Property value in the county increased by 8.6% across all categories, including an increase of 8.8% on residential properties and 8.2% for commercial properties.
Residential values countywide saw the lowest increase since 2015, more than 3% less than the 11.9% and 12.2% increases of the 2017 and 2018 assessment years.
The leveling off of the housing market could be a reason for the dip, according to Hjelle. Values are set based on property sales in 2018.
“What you are seeing here is a representation of what we have seen in the Snohomish County market,” she said.
Manufactured homes in mobile home parks saw a staggering 23% value increase, well above the 10% increase of manufactured homes outside of such parks, a trend Hjelle attributed to the high demand for affordable housing.
Condominiums and apartments increased by 11% and 9%, respectively.
Countywide assessed values by school district were up between 7% and 10%. The Northshore and Index school districts were outliers, up more than 11%.
In total, residential properties in the county are valued at nearly $116 billion, a $9.3 billion increase over last year. Commercial properties total $38.7 billion, almost $3 billion more than last year.
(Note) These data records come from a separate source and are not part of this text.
Lemma open_w_denied (st : state) (path : string) :
  path ∈ readonly (world st) ->
  open_w path st
  = (Raise (mkExn OSError ("[Errno 13] Permission denied: '" +:+ path +:+ "'")),
     with_log st [OpenWrite path]).
Proof.
  intros Hw. unfold open_w, bind, emit, get_world, put_world, set_file. cbn.
  rewrite decide_True by exact Hw. reflexivity.
Qed.

(** The write shared by [save_file_as] and [autosave], on a device that
    fails it after [k] characters. *)
Lemma save_file_as_write_fault
    (st : state) (e : QTextEdit) (path : string) (k : nat) :
  current_doc st = Some e ->
  path ∉ readonly (world st) ->
  write_fault (world st) = Some k ->
  encoding_by_suffix path e <> EmptyString ->
  save_file_as_write path st
  = (Raise no_space,
     with_log
       (with_file st path (String.substring 0 k (encoding_by_suffix path e)))
       [OpenWrite path])
  /\ autosave_write path (Some e) st
  = (Raise no_space,
     with_log
       (with_file st path (String.substring 0 k (encoding_by_suffix path e)))
       [OpenWrite path]).
Proof.
  unfold current_doc, encoding_by_suffix. intros He Hw Hfault Hdata.
  unfold no_space. run_m.
  destruct (endswith path ".esh"); rewrite ?He; cbn -[json_dump String.substring];
    rewrite decide_False by exact Hw; cbn -[json_dump String.substring];
    rewrite ?He, ?Hfault; cbn -[json_dump String.substring]; rewrite ?Hfault;
    (match goal with
     | |- context [String.eqb ?d EmptyString] =>
         destruct (String.eqb_spec d EmptyString); [contradiction|]
     end);
    cbn -[json_dump String.substring]; rewrite lookup_insert_eq;
    cbn -[json_dump String.substring]; rewrite insert_insert_eq;
    unfold with_log, with_file; cbn -[json_dump String.substring];
    rewrite ?Hfault; split; reflexivity.
Qed.

(** X11. What a failed [save_file_as] does to a file that existed.  When
    the file cannot be opened for writing, it keeps its content.  When it
    can be opened and the device then fails the write after [k] characters,
    the old content is gone, whatever it was: [open(..., "w")] emptied the
    file, and it holds the first [k] characters of what was being written.
    In both cases the "Save Error" dialog is shown and the window, the tab
    title included, is unchanged. *)
Theorem X11_failed_save_as_and_the_old_file
    (st : state) (e : QTextEdit) (path old : string) (k : nat) :
  current_doc st = Some e ->
  path <> EmptyString ->
  files (world st) !! path = Some old ->
  (path ∈ readonly (world st) ->
   save_file_as path st
   = (Return tt,
      with_log st
        [Critical "Save Error"
           ("Failed to save file: [Errno 13] Permission denied: '" +:+ path +:+ "'");
         OpenWrite path])
   /\ files (world (snd (save_file_as path st))) !! path = Some old)
  /\ (path ∉ readonly (world st) ->
      write_fault (world st) = Some k ->
      encoding_by_suffix path e <> EmptyString ->
      save_file_as path st
      = (Return tt,
         with_log
           (with_file st path (String.substring 0 k (encoding_by_suffix path e)))
           [Critical "Save Error"
              "Failed to save file: [Errno 28] No space left on device";
            OpenWrite path])
      /\ files (world (snd (save_file_as path st))) !! path
         = Some (String.substring 0 k (encoding_by_suffix path e))
      /\ self (snd (save_file_as path st)) = self st).
Proof.
  intros He Hne Hold.
  assert (Hnb : String.eqb path EmptyString = false)
    by (destruct (String.eqb_spec path EmptyString); [contradiction|reflexivity]).
  split.
  - intros Hro.
    assert (Hsave : save_file_as path st
      = (Return tt,
         with_log st
           [Critical "Save Error"
              ("Failed to save file: [Errno 13] Permission denied: '" +:+ path +:+ "'");
            OpenWrite path])).
    { unfold current_doc in He. run_m. rewrite Hnb.
      destruct (endswith path ".esh"); rewrite ?He; cbn;
        rewrite decide_True by exact Hro; reflexivity. }
    rewrite Hsave. split; [reflexivity|exact Hold].
  - intros Hw Hfault Hdata.
    destruct (save_file_as_write_fault st e path k He Hw Hfault Hdata) as [Hrun _].
    assert (Hsave : save_file_as path st
      = (Return tt,
         with_log
           (with_file st path (String.substring 0 k (encoding_by_suffix path e)))
           [Critical "Save Error"
              "Failed to save file: [Errno 28] No space left on device";
            OpenWrite path])).
    { unfold save_file_as, try_except, save_file_as_body. rewrite Hnb.
      unfold bind at 1. rewrite Hrun. reflexivity. }
    rewrite Hsave. split; [reflexivity|]. split; [apply lookup_insert_eq|].
    reflexivity.
Qed.

(** A file that cannot be opened for writing, and a device that fails the
    write after three characters. *)
Lemma X11_failed_save_as_and_the_old_file_witness :
  (save_file_as "notes.txt" locked_state
   = (Return tt,
      with_log locked_state
        [Critical "Save Error"
           "Failed to save file: [Errno 13] Permission denied: 'notes.txt'";
         OpenWrite "notes.txt"])
   /\ files (world (snd (save_file_as "notes.txt" locked_state))) !! "notes.txt"
      = Some "old")
  /\ (save_file_as "note.txt" faulty_state
      = (Return tt,
         with_log (with_file faulty_state "note.txt" "new")
           [Critical "Save Error"
              "Failed to save file: [Errno 28] No space left on device";
            OpenWrite "note.txt"])
      /\ files (world (snd (save_file_as "note.txt" faulty_state))) !! "note.txt"
         = Some "new"
      /\ self (snd (save_file_as "note.txt" faulty_state)) = self faulty_state).
Proof.
  split.
  - apply (X11_failed_save_as_and_the_old_file locked_state
             (mkEdit "new" default_font) "notes.txt" "old" 0%nat).
    + reflexivity.
    + discriminate.
    + reflexivity.
    + cbn. apply elem_of_singleton. reflexivity.
  - apply (X11_failed_save_as_and_the_old_file faulty_state
             (mkEdit "new text" default_font) "note.txt" "old text" 3%nat).
    + reflexivity.
    + discriminate.
    + reflexivity.
    + cbn. apply not_elem_of_empty.
    + reflexivity.
    + discriminate.
Defined.

(** X12. An autosave tick whose write the device fails damages the saved
    copy silently: with autosave on and a current document whose location
    can be opened for writing, the file is left with the first [k]
    characters of what was being written, whatever it held before, and all
    the user gets is the "Autosave failed" status message for 2 seconds. *)
Theorem X12_failed_autosave_truncates_the_file
    (st : state) (e : QTextEdit) (k : nat) :
  autosave_enabled (self st) = true ->
  current_doc st = Some e ->
  current_title st <> "Untitled" ->
  current_title st ∉ readonly (world st) ->
  write_fault (world st) = Some k ->
  encoding_by_suffix (current_title st) e <> EmptyString ->
  autosave st
  = (Return tt,
     with_log
       (with_file st (current_title st)
          (String.substring 0 k (encoding_by_suffix (current_title st) e)))
       [StatusMessage "Autosave failed: [Errno 28] No space left on device" 2000;
        OpenWrite (current_title st)])
  /\ files (world (snd (autosave st))) !! current_title st
     = Some (String.substring 0 k (encoding_by_suffix (current_title st) e)).
Proof.
  intros Hon He Ht Hw Hfault Hdata.
  destruct (save_file_as_write_fault st e _ k He Hw Hfault Hdata) as [_ Hrun].
  assert (Hauto : autosave st
    = (Return tt,
       with_log
         (with_file st (current_title st)
            (String.substring 0 k (encoding_by_suffix (current_title st) e)))
         [StatusMessage "Autosave failed: [Errno 28] No space left on device" 2000;
          OpenWrite (current_title st)])).
  { rewrite autosave_unfold, Hon.
    destruct (String.eqb_spec (current_title st) "Untitled"); [contradiction|].
    cbn [negb]. unfold try_except, bind. rewrite He, Hrun. reflexivity. }
  rewrite Hauto. split; [reflexivity|]. apply lookup_insert_eq.
Qed.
Sixty percent of average property taxes go to education, with the rest earmarked for cities, counties, fire protection and other public services.
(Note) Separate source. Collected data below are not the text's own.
(** X3: in every state a run can reach, two adjacent ranges read back to
    back are the range that spans them: [get_range(lo, mid)] followed by
    [get_range(mid + 1, hi)] is [get_range(lo, hi)]. *)
Theorem get_range_adjacent run lo mid hi :
  reachable run -> lo <= mid + 1 -> mid <= hi ->
  exists a b,
    get_range run lo mid = Some a /\ get_range run (mid + 1) hi = Some b
    /\ get_range run lo hi = Some (a ++ b).
Proof.
  intros Hr Hlo Hhi. pose proof (reachable_ring_ok run Hr) as Hok.
  rewrite !get_range_filter by done.
  eexists _, _. split; [done |]. split; [done |]. f_equal. symmetry.
  apply (filter_adjacent _ (min_seq run)); try done.
  by apply ring_ok_length.
Qed.

Lemma get_range_adjacent_witness :
  exists a b,
    get_range demo_run 0 2 = Some a /\ get_range demo_run 3 9 = Some b
    /\ get_range demo_run 0 9 = Some (a ++ b).
Proof.
  apply (get_range_adjacent demo_run 0 2 9); [| lia | lia].
  apply append_all_reachable. by apply (reach_init 2 2).
Defined.

Lemma filter_none {A} (f : A -> bool) (l : list A) :
  (forall x, x ∈ l -> f x = false) -> List.filter f l = [].
Proof.
  induction l as [| x l IH]; intros H; [done |]. simpl.
  rewrite (H x) by apply list_elem_of_here.
  apply IH. intros y Hy. apply H. by apply list_elem_of_further.
Qed.

Lemma deque_append_last {A} (maxlen : Z) (d : list A) (x : A) :
  1 <= maxlen ->
  exists d', deque_append maxlen d x = d' ++ [x] /\ (forall y, y ∈ d' -> y ∈ d).
Proof.
  intros Hcap. unfold deque_append. destruct (Z.ltb_spec maxlen (Z.of_nat (length (d ++ [x])))).
  - destruct d as [| y d]; [simpl in *; lia |].
    exists d. split; [done |]. intros z Hz. by apply list_elem_of_further.
  - by exists d.
Qed.

(** X4: a sample appended to a run of capacity at least 1 can be read back
    at once: it is out with the old [next_seq], [last_seq()] is that
    number afterwards, and [get_range(last_seq(), last_seq())] returns
    exactly the out sample. *)
Theorem append_then_get_range run sample :
  reachable run -> 1 <= ring_capacity run ->
  let run' := fst (_append run sample) in
  let out := snd (_append run sample) in
  seq out = Some (next_seq run)
  /\ last_seq run' = next_seq run
  /\ get_range run' (last_seq run') (last_seq run') = Some [out].
Proof.
  intros Hr Hcap run' out.
  assert (last_seq run' = next_seq run) as Hlast
    by (unfold last_seq, run'; rewrite append_next_seq; lia).
  pose proof (append_seq run sample) as Hseq. fold out in Hseq.
  split; [done |]. split; [done |]. rewrite Hlast.
  rewrite get_range_filter by (apply reachable_ring_ok; by apply reach_append).
  unfold run'. rewrite append_ring. fold out.
  destruct (deque_append_last (ring_capacity run) (ring run) out Hcap)
    as (d' & -> & Hd').
  rewrite List.filter_app. rewrite filter_none.
  - simpl. unfold seq_in. rewrite Hseq.
    by replace (next_seq run <=? next_seq run) with true by lia.
  - intros y Hy%Hd'.
    destruct (ring_ok_members run y (reachable_ring_ok run Hr) Hy) as (q & Hq & Hb).
    unfold seq_in. rewrite Hq. unfold last_seq in Hb.
    replace (next_seq run <=? q) with false by lia. done.
Qed.

Lemma append_then_get_range_witness :
  get_range (fst (_append demo_run (tick 40))) 4 4
  = Some [snd (_append demo_run (tick 40))].
Proof.
  assert (reachable demo_run) as H
    by (apply append_all_reachable; by apply (reach_init 2 2)).
  destruct (append_then_get_range demo_run (tick 40) H) as (_ & _ & H3);
    [vm_compute; discriminate |].
  exact H3.
Defined.

Lemma append_counter r s sid :
  _series_next_seq (fst (_append r s)) !! sid
  = if negb (String.eqb sid "") && has_sid sid s
    then Some (default 1 (_series_next_seq r !! sid) + 1)
    else _series_next_seq r !! sid.
Proof.
  destruct (String.eqb_spec sid "") as [-> | Hne]; simpl.
  - unfold _append. destruct (sid_truthy (series_id s)) as [sid' |] eqn:Ht; [| done].
    simpl. apply lookup_insert_ne. unfold sid_truthy in Ht.
    destruct (series_id s) as [x |]; [| done].
    destruct (String.eqb_spec x ""); [done |]. by injection Ht as <-.
  - destruct (has_sid sid s) eqn:Hs.
    + unfold _append. rewrite (has_sid_true sid s Hne Hs). simpl.
      by rewrite lookup_insert_eq.
    + by apply append_series_other.
Qed.

Lemma append_all_counter r xs sid :
  let n := length (List.filter (has_sid sid) xs) in
  _series_next_seq (fst (append_all r xs)) !! sid
  = if String.eqb sid "" || (Z.of_nat n =? 0)
    then _series_next_seq r !! sid
    else Some (default 1 (_series_next_seq r !! sid) + Z.of_nat n).
Proof.
  revert r. induction xs as [| s rest IH]; intros r.
  - simpl. by rewrite orb_true_r.
  - cbn [append_all List.filter].
    pose proof (append_counter r s sid) as Hc.
    destruct (_append r s) as [r' s']. specialize (IH r').
    destruct (append_all r' rest) as [r'' out]. simpl in *.
    rewrite IH, Hc.
    destruct (String.eqb sid ""); simpl; [done |].
    destruct (has_sid sid s); simpl.
    + destruct (Z.eqb_spec (Z.of_nat (length (List.filter (has_sid sid) rest))) 0);
        f_equal; lia.
    + done.
Qed.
If homeowners have evidence to challenge the assessed value of their property, they can appeal to the county’s Board of Equalization within 60 days of the assessment notice being mailed.
The property assessment process is not completed. Appraisers will now spend months evaluating new construction.
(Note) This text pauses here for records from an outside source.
(* ===== verification/_CoqProject ===== *)
-Q . S2P
Prelude.v
Auth.v
Tenant.v
RateLimit.v
Resilience.v
BreakerInterleaving.v
Redis.v
Postgres.v
PostgresOverlap.v
Notification.v
Connection.v
Interleaving.v
Quiescence.v
Locks.v
Queue.v
QueueRedis.v
QueuePostgres.v
Ack.v
AckInterleaving.v
AckRedis.v
AckPostgres.v
Template.v
Dispatcher.v
Http.v
RedisTrigger.v
Realtime.v
Cluster.v
Settings.v
Jwt.v
Metrics.v
Api.v
App.v
Lifecycle.v
Startup.v
Monitoring.v
System.v
Service.v
Lemma NoDup_tenant_connections m t : wf m -> NoDup (get_tenant_connections m t).
Proof.
  intros W. unfold get_tenant_connections. destruct (tenant_index m !! t); [|constructor].
  apply NoDup_lookup_ids; [done|apply NoDup_elements].
Qed.

Lemma NoDup_channel_connections m c : wf m -> NoDup (get_channel_connections m c).
Proof.
  intros W. unfold get_channel_connections. destruct (channel_index m !! c); [|constructor].
  apply NoDup_lookup_ids; [done|apply NoDup_elements].
Qed.

Lemma NoDup_all_connections m : wf m -> NoDup (get_all_connections m).
Proof.
  intros W. apply (NoDup_fmap_1 conn_id). unfold get_all_connections. rewrite <- list_fmap_compose.
  erewrite list_fmap_ext; [apply (NoDup_fst_map_to_list (connections m))|].
  intros ? [i h] Hin%list_elem_of_lookup_2. simpl. apply (wf_ids _ W). by apply elem_of_map_to_list.
Qed.
#[export] Hint Resolve NoDup_user_connections NoDup_tenant_connections NoDup_channel_connections
  NoDup_all_connections : ara.

(** C12: On a consistent manager the index-driven queries return exactly the
    registered connections of the user, tenant or channel, each once; in
    particular no query misses a connection or returns a stale one. *)
Theorem queries_exact m h k :
  wf m ->
  (h ∈ get_user_connections m k <-> connections m !! conn_id h = Some h /\ user_id h = k) /\
  (h ∈ get_tenant_connections m k <-> connections m !! conn_id h = Some h /\ tenant_id h = k) /\
  (h ∈ get_channel_connections m k <-> connections m !! conn_id h = Some h /\ k ∈ subscriptions h) /\
  NoDup (get_user_connections m k) /\ NoDup (get_tenant_connections m k) /\
  NoDup (get_channel_connections m k).
Proof.
  intros W. rewrite elem_of_user_connections, elem_of_tenant_connections, elem_of_channel_connections by done.
  split_and!; auto with ara.
Qed.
People with questions about the new value of their property can call the assessor’s office before filing an appeal with the Board of Equalization. Call 425-388-6555 for residential properties and 425-388-3390 for commercial properties.
Petitions must be filed with the Board of Equalization within 60 days of when the notice was mailed. Forms and instructions are available by visiting www.snohomishcountywa.gov/134/Board-of-Equalization or calling 425-388-3407.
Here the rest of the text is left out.